PR #41312: [Bugfix][DeepSeek V4] Enable cross-node TP=16 FP8 serving

Repository: vllm-project/vllm
Author: sigridjineth
State: open | merged: False
Link: https://github.com/vllm-project/vllm/pull/41312

Description (problem / solution / changelog)

Purpose

This PR makes cross-node TP=16 serving of DeepSeek V4 (Pro / Flash) work end-to-end on FP8 checkpoints. Two independent issues block it today, both addressed here. They are bundled because Fix B was discovered because Fix A alone wasn't enough — keeping them together preserves the full reproduction trail for reviewers.

Issue A — FP8 weight loading fails at TP=16

DeepSeek V4 has moe_intermediate_size = 3072 and ships with a [128, 128] FP8 block-quant scheme. At TP=16 the per-rank input dim becomes 3072 / 16 = 192, which is not divisible by block_k = 128, so model load fails with:

ValueError: Weight input_size_per_partition = 192
is not divisible by weight quantization block_k = 128.

This is the same class of bug that #34408 fixes for EXAONE4-32B-FP8 and that #36853 reports for Qwen3-Coder-Next-FP8. TP ≤ 8 is unaffected (3072 / 8 = 384, divisible by 128), which is why the problem only surfaces on 2-node deployments — exactly the topology that #36836 (RayExecutorV2, merged) was designed to enable.

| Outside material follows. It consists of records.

(* ===== verification/PagingMap.v ===== *)
(** * Page-table translation

    The walk of [paging_get_entry_ext] as a function of RAM ([walk]: the address
    and the access bits it leads to), the
    well-formedness of a page-table tree, and the proof that [_mmap_internal]
    changes the translation of exactly the page it is asked to map, through
    allocation of missing tables and splitting of huge pages. *)

From S2P Require Import Prelude Bitmap Frames Paging PagingWin.

(** ** Translation *)

Definition is_leaf (l : nat) (e : Z) : bool :=
  ((l =? 2)%nat || (l =? 1)%nat) && has e PAGE_HUGE.

(** What is read off the entry [e] of a page at level [l] for address [va]. *)
Definition view : Type := Z → Z → Z → Z.

(** What the walk reads at an entry [e] of a level-[l] table, nothing when it
    is not present; [next] continues the walk in the table it points to. *)
Definition walk_entry (w : view) (next : Z → Z) (l : nat) (e va : Z) : Z :=
  if negb (has e 1) then 0
  else if is_leaf l e then w e (Z.of_nat l) va
  else match l with
       | O => w e 0 va
       | S _ => next (Z.land e PAGE_PHYS_MASK)
       end.

(** The walk from the level-[l] table in frame [f]. *)
Fixpoint walk (w : view) (l : nat) (r : ram) (f va : Z) : Z :=
  walk_entry w (λ c, match l with O => 0 | S l' => walk w l' r c va end) l
    (at_ (frame r f) (pt_index l va)) va.

(** The walk continued below a level-[l] entry. *)
Definition walk_next (w : view) (l : nat) (r : ram) (va c : Z) : Z :=
  match l with O => 0 | S l' => walk w l' r c va end.

Lemma walk_unfold w l r f va :
  walk w l r f va = walk_entry w (walk_next w l r va) l (at_ (frame r f) (pt_index l va)) va.
Proof. by destruct l. Qed.

(** The address translation, and the access bits of the page's entry. *)
Definition xl : nat → ram → Z → Z → Z := walk entry_paddr.

Definition ACCESS : Z := Z.lor (Z.lor (Z.lor (Z.lor PAGE_PRESENT PAGE_WRITABLE) PAGE_USER) PAGE_COW) PAGE_NO_EXECUTE.
Definition access_view : view := λ e _ _, Z.land e ACCESS.
Definition xa : nat → ram → Z → Z → Z := walk access_view.

(** The access bits of a new leaf are those of the flags, and the parts of a
    split huge page have its access bits. *)
Lemma leaf_entry_access t phys flags : Z.land (leaf_entry t phys flags) ACCESS = Z.land flags ACCESS.
Proof.
  assert (∀ x, Z.land (Z.land x PAGE_PHYS_MASK) ACCESS = 0) as Hm by (intros x; by rewrite <- Z.land_assoc, Z.land_0_r).
  unfold leaf_entry. destruct (t =? 0)%nat; rewrite !Z.land_lor_distr_l, Hm, <- Z.land_assoc, Z.lor_0_l; [done|]. apply Z.lor_0_r.
Qed.

Lemma split_entry_access t e i :
  t = 1%nat ∨ t = 2%nat → Z.land e PAGE_PHYS_MASK mod 2 ^ (12 + 9 * Z.of_nat t) = 0 → 0 ≤ i < 512 →
  Z.land (split_entry t e i) ACCESS = Z.land e ACCESS.
Proof.
  intros Ht Hal Hi. destruct (split_phys t e i Ht Hal Hi) as [Eu Hn]. unfold split_entry. rewrite Eu. clear Eu. revert Hn. generalize (Z.land e PAGE_PHYS_MASK + i * 2 ^ (12 + 9 * (Z.of_nat t - 1))). intros x Hn.
  assert (Z.land x ACCESS = 0) as Hx by (rewrite <- (frame_land_mask x Hn), <- Z.land_assoc; apply Z.land_0_r).
  assert (Z.land (Z.lor x (Z.land e (not64 PAGE_PHYS_MASK))) ACCESS = Z.land e ACCESS) as E
    by (by rewrite Z.land_lor_distr_l, Hx, Z.lor_0_l, <- Z.land_assoc).
  destruct (t =? 1)%nat; [|done]. rewrite <- Z.land_assoc, (Z.land_comm (not64 _)), Z.land_assoc, E, <- Z.land_assoc. done.
Qed.

(** ** Page-table trees *)

Definition window_vpn : Z := vpn 1 mem_vma_phys_window_start.

(** [own] labels every table frame of the tree with its level and the virtual
    page number its entries share; the label of a child follows from its
    parent's entry, so no frame is reached on two paths.  The window area's
    page table [pt] may be one of the leaves. *)
Record pt_ok (own : gmap Z (nat * Z)) (r : ram) (pt root : Z) : Prop := {
  po_root : own !! root = Some (3%nat, 0);
  po_window l p : own !! pt = Some (l, p) → l = 0%nat ∧ p = window_vpn;
  po_frame f l p : own !! f = Some (l, p) → page_frame f ∧ (l ≤ 3)%nat;
  po_words f l p : own !! f = Some (l, p) → f ≠ pt → words 64 (frame r f);
  po_child f l p i : own !! f = Some (S l, p) → 0 ≤ i < 512 →
    has (at_ (frame r f) i) 1 = true → is_leaf (S l) (at_ (frame r f) i) = false →
    own !! Z.land (at_ (frame r f) i) PAGE_PHYS_MASK = Some (l, p * 512 + i);
  po_huge f l p i : own !! f = Some (l, p) → f ≠ pt → 0 ≤ i < 512 →
    has (at_ (frame r f) i) 1 = true → has (at_ (frame r f) i) PAGE_HUGE = true →
    (l = 1%nat ∨ l = 2%nat) ∧
    Z.land (at_ (frame r f) i) PAGE_PHYS_MASK mod 2 ^ (12 + 9 * Z.of_nat l) = 0 }.

Lemma vpn_mono a b va va' :
  (a ≤ b)%nat → (b ≤ 4)%nat → vpn a va = vpn a va' → vpn b va = vpn b va'.
Proof.
  induction 1 as [|b Hab IH]; intros Hb E; [done|].
  apply vpn_eq_up; [lia|]. apply IH; [lia|done].
Qed.

Section tree.
Context (own : gmap Z (nat * Z)) (r : ram) (pt root : Z) (w : view).
Hypothesis Hpt : pt_ok own r pt root.

(** The frame of a path outside the window area is not the window table. *)
Lemma label_not_window f l va :
  vpn 1 va ≠ window_vpn → own !! f = Some (l, vpn (S l) va) → f ≠ pt.
Proof using Hpt.
  intros Hw Hf ->. destruct (po_window _ _ _ _ Hpt _ _ Hf) as [-> E]. done.
Qed.

Lemma child_label f l va :
  own !! f = Some (S l, vpn (S (S l)) va) →
  has (at_ (frame r f) (pt_index (S l) va)) 1 = true →
  is_leaf (S l) (at_ (frame r f) (pt_index (S l) va)) = false →
  own !! Z.land (at_ (frame r f) (pt_index (S l) va)) PAGE_PHYS_MASK =
    Some (l, vpn (S l) va).
Proof using Hpt.
  intros Hf Hp Hl. destruct (po_frame _ _ _ _ Hpt _ _ _ Hf) as [_ ?].
  rewrite (vpn_step (S l) va) by lia.
  apply (po_child _ _ _ _ Hpt); [done|apply pt_index_range|done..].
Qed.

(** The walk depends on the frames of its own path only. *)
Lemma walk_ext r' l : ∀ f va,
  own !! f = Some (l, vpn (S l) va) →
  (∀ g k, (k ≤ l)%nat → own !! g = Some (k, vpn (S k) va) → frame r' g = frame r g) →
  walk w l r' f va = walk w l r f va.
Proof using Hpt.
  induction l as [|l IH]; intros f va Hf Hext; rewrite !walk_unfold;
    rewrite (Hext f _ (le_n _) Hf); [done|].
  unfold walk_entry. destruct (has _ 1) eqn:Hp; simpl; [|done].
  destruct (is_leaf _ _) eqn:Hl; [done|].
  apply IH; [by apply child_label|]. intros g k Hk. apply Hext. lia.
Qed.

(** The walk of [va] from [f] at level [l] reaches the table [ft] of level
    [lt]. *)
Fixpoint descends (r : ram) (va : Z) (l : nat) (f : Z) (lt : nat) (ft : Z) : Prop :=
  (l = lt ∧ f = ft) ∨
  match l with
  | O => False
  | S l' =>
      has (at_ (frame r f) (pt_index l va)) 1 = true ∧
      is_leaf l (at_ (frame r f) (pt_index l va)) = false ∧
      descends r va l' (Z.land (at_ (frame r f) (pt_index l va)) PAGE_PHYS_MASK) lt ft
  end.

Lemma descends_le r0 va l : ∀ f lt ft, descends r0 va l f lt ft → (lt ≤ l)%nat.
Proof using.
  induction l as [|l IH]; intros f lt ft; simpl; intros [[<- _]|Hd]; try lia.
  destruct Hd as (_ & _ & Hd). apply IH in Hd. lia.
Qed.

Lemma descends_snoc r0 va l : ∀ f lt ft,
  descends r0 va l f (S lt) ft →
  has (at_ (frame r0 ft) (pt_index (S lt) va)) 1 = true →
  is_leaf (S lt) (at_ (frame r0 ft) (pt_index (S lt) va)) = false →
  descends r0 va l f lt (Z.land (at_ (frame r0 ft) (pt_index (S lt) va)) PAGE_PHYS_MASK).
Proof using.
  induction l as [|l IH]; intros f lt ft; simpl; intros Hd Hp Hl.
  - destruct Hd as [[? _]|[]]; done.
  - right. destruct Hd as [[E ->]|(? & ? & Hd)].
    + injection E as ->. split_and!; [done..|]. destruct lt; simpl; by left.
    + split_and!; [done..|]. by apply IH.
Qed.

(** A path survives changes of frames below its end. *)
Lemma descends_ext r' va l : ∀ f lt ft,
  own !! f = Some (l, vpn (S l) va) → descends r va l f lt ft →
  (∀ g k, (lt < k)%nat → own !! g = Some (k, vpn (S k) va) → frame r' g = frame r g) →
  descends r' va l f lt ft.
Proof using Hpt.
  induction l as [|l IH]; intros f lt ft Hf Hd Hext; simpl in *.
  - tauto.
  - destruct Hd as [?|(Hp & Hl & Hd)]; [by left|right].
    pose proof (descends_le _ _ _ _ _ _ Hd).
    rewrite (Hext f (S l)) by (done || lia). split_and!; [done..|].
    apply IH; [|done|done]. by apply child_label.
Qed.

(** ** Changing one entry *)

(** [r'] has the entry of [va] in the level-[lt] table [ft] replaced by [e'],
    and the other frames of the tree unchanged. *)
Lemma walk_update r' va lt ft e' :
  own !! ft = Some (lt, vpn (S lt) va) → length (frame r ft) = 512%nat →
  (∀ g l p, own !! g = Some (l, p) → g ≠ pt → frame r' g =
     if decide (g = ft) then <[Z.to_nat (pt_index lt va) := e']> (frame r ft)
     else frame r g) →
  ∀ l f va', own !! f = Some (l, vpn (S l) va) → descends r va l f lt ft →
  vpn (S l) va' = vpn (S l) va → vpn 1 va' ≠ window_vpn → vpn 1 va ≠ window_vpn →
  walk w l r' f va' =
    if decide (vpn lt va' = vpn lt va) then walk_entry w (walk_next w lt r' va') lt e' va'
    else walk w l r f va'.
Proof using Hpt.
  intros Hft Hlen Hr'. destruct (po_frame _ _ _ _ Hpt _ _ _ Hft) as [_ Hlt].
  (* subtrees on another path *)
  assert (Hsub : ∀ l f va', own !! f = Some (l, vpn (S l) va') → vpn 1 va' ≠ window_vpn →
    (lt ≤ l → vpn (S lt) va' ≠ vpn (S lt) va)%nat → walk w l r' f va' = walk w l r f va').
  { intros l f va' Hf Hw Hdiff. apply walk_ext; [done|]. intros g k Hk Hg.
    rewrite (Hr' _ _ _ Hg) by (by eapply label_not_window).
    destruct (decide (g = ft)) as [->|]; [|done].
    rewrite Hft in Hg. injection Hg as -> E. exfalso. by apply Hdiff. }
  induction l as [|l IH]; intros f va' Hf Hd Ev Hw' Hw.
  - destruct Hd as [[<- <-]|[]].
    rewrite (walk_unfold _ _ r'), (Hr' _ _ _ Hf) by (by eapply label_not_window).
    rewrite decide_True by done. pose proof (pt_index_range 0 va).
    pose proof (pt_index_range 0 va').
    rewrite at_insert by lia. destruct (decide (vpn 0 va' = vpn 0 va)) as [E|E].
    + apply vpn_eq_up in E as [_ ->]; [|lia]. by rewrite decide_True.
    + rewrite decide_False.
      2: { intros Ei. apply E. rewrite !(vpn_step 0) by lia. congruence. }
      by rewrite (walk_unfold _ _ r).
  - pose proof (pt_index_range (S l) va). pose proof (pt_index_range (S l) va').
    destruct (po_frame _ _ _ _ Hpt _ _ _ Hf) as [_ Hl3].
    assert (Hchild : ∀ e, e = at_ (frame r f) (pt_index (S l) va') →
      has e 1 = true → is_leaf (S l) e = false →
      own !! Z.land e PAGE_PHYS_MASK = Some (l, vpn (S l) va')).
    { intros e ->. apply child_label. by rewrite Ev. }
    destruct Hd as [[<- <-]|(Hp & Hl & Hd)].
    + rewrite (walk_unfold _ _ r'), (Hr' _ _ _ Hf) by (by eapply label_not_window).
      rewrite decide_True by done. rewrite at_insert by lia.
      destruct (decide (vpn (S l) va' = vpn (S l) va)) as [E|E].
      * apply vpn_eq_up in E as [_ ->]; [|lia]. by rewrite decide_True.
      * rewrite decide_False.
        2: { intros Ei. apply E. rewrite !(vpn_step (S l)) by lia. congruence. }
        rewrite (walk_unfold _ _ r). unfold walk_entry.
        destruct (has _ 1) eqn:Hp; simpl; [|done]. destruct (is_leaf _ _) eqn:Hl; [done|].
        apply Hsub; [by apply Hchild|done|lia].
    + pose proof (descends_le _ _ _ _ _ _ Hd) as Hle.
      rewrite (walk_unfold _ _ r'), (Hr' _ _ _ Hf) by (by eapply label_not_window).
      rewrite decide_False.
      2: { intros ->. rewrite Hft in Hf. injection Hf. lia. }
      destruct (decide (vpn (S l) va' = vpn (S l) va)) as [E|E].
      * destruct (vpn_eq_up _ _ _ Hl3 E) as [_ Ei].
        unfold walk_entry. rewrite Ei, Hp, Hl. cbn [negb walk_next].
        rewrite (IH _ va'); try done; [|by apply child_label].
        destruct (decide (vpn lt va' = vpn lt va)); [done|].
        rewrite (walk_unfold _ (S l) r). unfold walk_entry. by rewrite Ei, Hp, Hl.
      * rewrite decide_False.
        2: { intros El. apply E. by apply (vpn_mono lt); [lia|lia|]. }
        rewrite (walk_unfold _ _ r). unfold walk_entry.
        destruct (has (at_ _ (pt_index _ va')) 1) eqn:Hp'; simpl; [|done].
        destruct (is_leaf _ (at_ _ (pt_index _ va'))) eqn:Hl'; [done|].
        apply Hsub; [by apply Hchild|done|]. intros _ El. apply E.
        by apply (vpn_mono (S lt)); [lia|lia|].
Qed.

End tree.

Fix A — load-time intermediate-size padding. Mirror the EXAONE4 pattern: pad moe_intermediate_size to the smallest multiple of TP × lcm(block_n, block_k) (4096 at TP=16) and zero-pad the affected gate_proj / up_proj / down_proj weights and their weight_scale_inv tensors at load time. SwiGLU preserves zero-in → zero-out, so no activation mask is needed.

Padding is only applied when:

quant_config is Fp8Config with weight_block_size set, AND
tp_size × lcm(block_n, block_k) does not already divide the original size.

So existing TP ≤ 8 deployments and non-FP8 quant configs (e.g. routed MXFP4 experts on V4 Flash) are pass-through unchanged.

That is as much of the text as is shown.